*** Begin section ***

(** ** Build options: the preprocessor flags the sources test *)
Class Build := mk_build {
  ENABLE_BONDING : bool; SRT_ENABLE_BINDTODEVICE : bool;
  ENABLE_AEAD_API_PREVIEW : bool; ENABLE_MAXREXMITBW : bool }.

(** ** C++ exceptions, by class *)
Inductive exn :=
| SocketException (msg : string)
| StdInvalidArgument (what : string)
| StdOutOfRange (what : string)
| StdRuntimeError (what : string)
| StdFutureError (what : string)
| StdLengthError (what : string)
| StdFilesystemError (what : string).

(** ** Calls and their answers *)
Inductive call : Type :=
(* SRT library: life cycle and sockets *)
| srt_startup | srt_cleanup
| srt_clock_type
| srt_setloglevel (level : Z) | srt_resetlogfa | srt_addlogfa (fa : Z)
| srt_create_socket
| srt_close (s : Z)
| srt_bind (s : Z) (name : list char) (namelen : Z)
| srt_listen (s backlog : Z)
| srt_accept (s : Z)
| srt_connect (s : Z) (name : list char) (namelen : Z)
| srt_setsockopt (s opt : Z) (v : optval)
| srt_setsockflag (s opt : Z) (v : optval)
| srt_getsockflag (s opt : Z)
| srt_getsockflag_str (s opt : Z) (cap : Z)
| srt_getsockstate (s : Z)
| srt_getsockname (s : Z)
| srt_getlasterror | srt_getlasterror_str
| srt_getrejectreason (s : Z) | srt_rejectreason_str (reason : Z)
| srt_strerror (code : Z)
(* SRT library: polling, data, statistics *)
| srt_epoll_create
| srt_epoll_add_usock (eid s modes : Z)
| srt_epoll_remove_usock (eid s : Z)
| srt_epoll_release (eid : Z)
| srt_epoll_wait (eid : Z) (rcap wcap : Z) (timeout_ms : Z)
| srt_recvmsg (s : Z) (cap : Z)
| srt_recvmsg2 (s : Z) (cap : Z)
| srt_sendmsg2 (s : Z) (data : list char) (len : Z)
| srt_sendmsg (s : Z) (data : list char) (ttl : Z) (inorder : bool)
| srt_bstats (s : Z)
| srt_getsndbuffer (s : Z)
(* SRT library: groups *)
| srt_create_group (gtype : Z)
| srt_prepare_endpoint (src : option (list char)) (dst : list char) (len : Z)
| srt_delete_config (config : Z)
| srt_connect_group (g : Z) (targets : list group_config)
| srt_accept_bond (listeners : list Z) (timeout_ms : Z)
| srt_listen_callback (s : Z)
| srt_connect_callback (s : Z)
| srt_groupof (s : Z)
| srt_group_data_size (g : Z)
| srt_group_data (g : Z) (cap : Z)
(* Operating system and C++ runtime *)
| SysInitializeNetwork | SysCleanupNetwork
| steady_now
| sleep_until (t : Z)
| sleep_for (d : Z)
| timestamp_now
| load_break
| std_signal (signum : Z)
| load_flag (flag : string)
| store_flag (flag : string) (v : bool)
| inet_pton (fam : Z) (name : string)
| getaddrinfo (fam : Z) (name : string)
| getnameinfo (sa : list char)
| uniform_0_100
(* Files *)
| file_open_in (path : string)
| file_read (n : Z)
| file_open_out (path : string)
| file_write (data : list char)
| file_close
| create_directory (path : string)
| is_directory (path : string)
| list_directory (path : string)
(* Headers that are not in the repository *)
| udp_open (uri : string)
| udp_close (id : Z)
| udp_read (id cap timeout_ms : Z)
| udp_write (id : Z) (data : list char) (timeout_ms : Z)
| stats_writer_open (path format : string) (freq_ms : Z)
| stats_writer_add (id : Z)
| stats_writer_remove (id : Z)
| stats_writer_close
| pacer_open (sendrate message_size : Z) (spin_wait : bool)
| csv_pacer_open (path : string)
| pacer_wait
| generate_payload (data : list char)
| validate_packet (data : list char)
| validator_csv (header : bool)
| validator_stats
(* Threads *)
| async_start (task : string)
| async_wait (task : string).

(** Result of srt_epoll_wait: return value, read-ready and write-ready ids. *)
Record epoll_result := mk_epoll { ep_res : Z; ep_read : list Z; ep_write : list Z }.

Definition resp (c : call) : Type :=
  match c with
  | srt_getsockflag _ _ => Z * Z
  | srt_getsockflag_str _ _ _ => Z * string
  | srt_getsockname _ => list char * Z
  | srt_getlasterror_str | srt_rejectreason_str _ | srt_strerror _ => string
  | srt_epoll_wait _ _ _ _ => epoll_result
  | srt_recvmsg _ _ | srt_recvmsg2 _ _ => Z * list char
  | SysInitializeNetwork => bool
  | SysCleanupNetwork | srt_setloglevel _ | srt_resetlogfa | srt_addlogfa _ | std_signal _ | store_flag _ _ => unit
  | srt_bstats _ => Z * stats
  | srt_getsndbuffer _ => Z * Z * Z
  | srt_prepare_endpoint _ _ _ => group_config
  | srt_group_data_size _ => Z * Z
  | srt_group_data _ _ => Z * list group_data
  | timestamp_now => string
  | load_break | load_flag _ => bool
  | inet_pton _ _ | getaddrinfo _ _ => option (list char)
  | getnameinfo _ => option string
  | uniform_0_100 => spec_float
  | file_open_in _ | file_open_out _ => bool
  | file_read _ => list char * bool * bool
  | create_directory _ => bool * bool
  | is_directory _ => bool + exn
  | list_directory _ => list (string * bool) + exn
  | file_write _ | file_close => bool
  | srt_delete_config _ | sleep_until _ | sleep_for _
  | udp_close _ | stats_writer_add _ | stats_writer_remove _ | stats_writer_close | pacer_wait
  | validate_packet _ | async_start _ | async_wait _ => unit
  | pacer_open _ _ _ | csv_pacer_open _ => option exn
  | validator_csv _ | validator_stats => string
  | udp_open _ => (Z * bool) + string
  | udp_read _ _ _ => (Z * list char) + string
  | udp_write _ _ _ => Z + string
  | stats_writer_open _ _ _ => option string
  | generate_payload _ => list char
  | _ => Z
  end.

(** One call of the program with the answer it got. *)
Record event := Ev { ev_call : call; ev_resp : resp ev_call }.

(** An environment with state [W]. *)
Class Env (W : Type) := answer : forall c : call, W -> resp c * W.

(** ** Outcomes: a value, a C++ exception, or behaviour the C++ standard leaves
    undefined (a failed assertion, a null dereference, an arithmetic overflow);
    [NoFuel] marks a loop cut by the model's fuel and is never the program's. *)
Inductive outcome (A : Type) :=
| Done (a : A)
| Throw (e : exn)
| Undefined (why : string)
| NoFuel.
Arguments Done {A} a.
Arguments Throw {A} e.
Arguments Undefined {A} why.
Arguments NoFuel {A}.

Definition outcome_bind {A B R} (o : outcome A) (k : A -> R) (other : outcome B -> R) : R :=
  match o with
  | Done a => k a
  | Throw e => other (Throw e)
  | Undefined u => other (Undefined u)
  | NoFuel => other NoFuel
  end.

(** Code that reaches no result in the model's fuel. *)
Definition finished {A} (o : outcome A) : Prop := o <> NoFuel.

Definition io (W A : Type) : Type := W -> outcome A * list event * W.

Section io.
Context {W : Type}.

Definition ret {A} (a : A) : io W A := fun w => (Done a, [], w).
Definition bind {A B} (m : io W A) (k : A -> io W B) : io W B := fun w =>
  let '(o, t, w1) := m w in
  outcome_bind o
    (fun a => let '(o2, t2, w2) := k a w1 in (o2, t ++ t2, w2))
    (fun o' => (o', t, w1)).

Definition throw {A} (e : exn) : io W A := fun w => (Throw e, [], w).
Definition undefined {A} (why : string) : io W A := fun w => (Undefined why, [], w).

Definition invoke `{Env W} (c : call) : io W (resp c) := fun w =>
  let '(r, w1) := answer c w in (Done r, [Ev c r], w1).

(** [try { m } catch (const T& e) { h(e.what()) }]: [sel] selects the
    exceptions of the class and their text. *)
Definition catch_exn {A} (sel : exn -> option string) (m : io W A) (h : string -> io W A) : io W A :=
  fun w =>
  let '(o, t, w1) := m w in
  match o with
  | Throw e =>
      match sel e with
      | Some msg => let '(o2, t2, w2) := h msg w1 in (o2, t ++ t2, w2)
      | None => (o, t, w1)
      end
  | _ => (o, t, w1)
  end.

(** [catch (const socket::exception& e)] and [catch (const std::invalid_argument& e)]. *)
Definition catch_socket {A} : io W A -> (string -> io W A) -> io W A :=
  catch_exn (fun e => match e with SocketException msg => Some msg | _ => None end).
Definition catch_invalid_argument {A} : io W A -> (string -> io W A) -> io W A :=
  catch_exn (fun e => match e with StdInvalidArgument msg => Some msg | _ => None end).

(** Scope exit: [fin] runs when [m] returns and when it throws. *)
Definition finally {A} (m : io W A) (fin : io W unit) : io W A := fun w =>
  let '(o, t, w1) := m w in
  match o with
  | Done _ | Throw _ =>
      let '(o2, t2, w2) := fin w1 in
      (match o2 with
       | Done _ => o
       | Throw e => Throw e
       | Undefined u => Undefined u
       | NoFuel => NoFuel
       end, t ++ t2, w2)
  | _ => (o, t, w1)
  end.
(** Scope exit by an exception only: [fin] runs when [m] throws. *)
Definition on_throw {A} (m : io W A) (fin : io W unit) : io W A := fun w =>
  let '(o, t, w1) := m w in
  match o with Throw _ => finally (fun w => (o, t, w)) fin w1 | _ => (o, t, w1) end.
End io.

(** Program state [S] next to the environment's: it survives exceptions. *)
#[global] Instance prod_env {W S} `{Env W} : Env (W * S) := fun c ws =>
  let '(r, w') := answer c ws.1 in (r, (w', ws.2)).
Definition get {W S} : io (W * S) S := fun ws => (Done ws.2, [], ws).
Definition put {W S} (s : S) : io (W * S) unit := fun ws => (Done tt, [], (ws.1, s)).

Notation "'let!' x := m 'in' k" := (bind m (fun x => k))
  (at level 10, x name, m at level 100, k at level 200,
   format "'[v' 'let!'  x  :=  '[' m ']'  'in' '/' k ']'").
Notation "'let!' ' p := m 'in' k" := (bind m (fun x => match x with p => k end))
  (at level 10, p pattern, m at level 100, k at level 200).
Notation "'do!' m 'in' k" := (bind m (fun _ => k))
  (at level 10, m at level 100, k at level 200,
   format "'[v' 'do!'  '[' m ']'  'in' '/' k ']'").

Section loops.
Context {W : Type}.

(** A loop: [body] yields [inl] to go round again and [inr] to leave. *)
Fixpoint loop {A B} (fuel : nat) (body : A -> io W (A + B)) (a : A) : io W B :=
  match fuel with
  | O => fun w => (NoFuel, [], w)
  | S fuel' =>
      let! r := body a in
      match r with inl a' => loop fuel' body a' | inr b => ret b end
  end.

(** [for (x : l) f(x)]. *)
Fixpoint for_each {A} (f : A -> io W unit) (l : list A) : io W unit :=
  match l with
  | [] => ret tt
  | x :: l' => do! f x in for_each f l'
  end.
End loops.

Definition calls (t : list event) : list call := ev_call <$> t.

Lemma calls_app t1 t2 : calls (t1 ++ t2) = calls t1 ++ calls t2.
Proof. apply fmap_app. Qed.
#[export] Hint Rewrite calls_app : srt.

(** ** Concrete environments, for evaluating the code on examples *)

(** The answer of a quiet environment: zero, nothing, success. *)
Definition default_resp (c : call) : resp c :=
  match c as c0 return resp c0 with
  | srt_getsockflag _ _ => (0, 0)
  | srt_getsockflag_str _ _ _ => (0, EmptyString)
  | srt_getsockname _ => ([], 0)
  | srt_getlasterror_str => EmptyString
  | srt_rejectreason_str _ => EmptyString
  | srt_strerror _ => EmptyString
  | srt_epoll_wait _ _ _ _ => mk_epoll 0 [] []
  | srt_recvmsg _ _ => (0, [])
  | srt_recvmsg2 _ _ => (0, [])
  | SysInitializeNetwork => true
  | SysCleanupNetwork => tt
  | srt_setloglevel _ => tt
  | srt_resetlogfa => tt
  | srt_addlogfa _ => tt
  | std_signal _ => tt
  | load_flag _ => false
  | store_flag _ _ => tt
  | srt_bstats _ => (0, stats_zero)
  | srt_getsndbuffer _ => (0, 0, 0)
  | srt_prepare_endpoint _ _ _ => mk_group_config [] [] 0 0 0
  | srt_group_data_size _ => (0, 0)
  | srt_group_data _ _ => (0, [])
  | timestamp_now => EmptyString
  | load_break => false
  | inet_pton _ _ => None
  | getaddrinfo _ _ => None
  | getnameinfo _ => None
  | uniform_0_100 => S754_zero false
  | file_open_in _ => false
  | file_open_out _ => false
  | file_read _ => ([], true, true)
  | create_directory _ => (true, false)
  | is_directory _ => inl false
  | list_directory _ => inl []
  | srt_delete_config _ => tt
  | sleep_until _ => tt
  | sleep_for _ => tt
  | file_write _ => true
  | file_close => true
  | udp_close _ => tt
  | stats_writer_add _ => tt
  | stats_writer_remove _ => tt
  | stats_writer_close => tt
  | pacer_wait => tt
  | validate_packet _ => tt
  | pacer_open _ _ _ => None
  | csv_pacer_open _ => None
  | validator_csv _ => EmptyString
  | validator_stats => EmptyString
  | async_start _ => tt
  | async_wait _ => tt
  | udp_open _ => inl (0, false)
  | udp_read _ _ _ => inl (0, [])
  | udp_write _ _ _ => inl 0
  | stats_writer_open _ _ _ => None
  | generate_payload d => d
  | _ => 0
  end%Z.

*** End section ***

__What the exercise asks__: List each line of the entries that holds the string "Scope".

__Solution to this exercise__:
(** Scope exit: [fin] runs when [m] returns and when it throws. *)
(** Scope exit by an exception only: [fin] runs when [m] throws. *)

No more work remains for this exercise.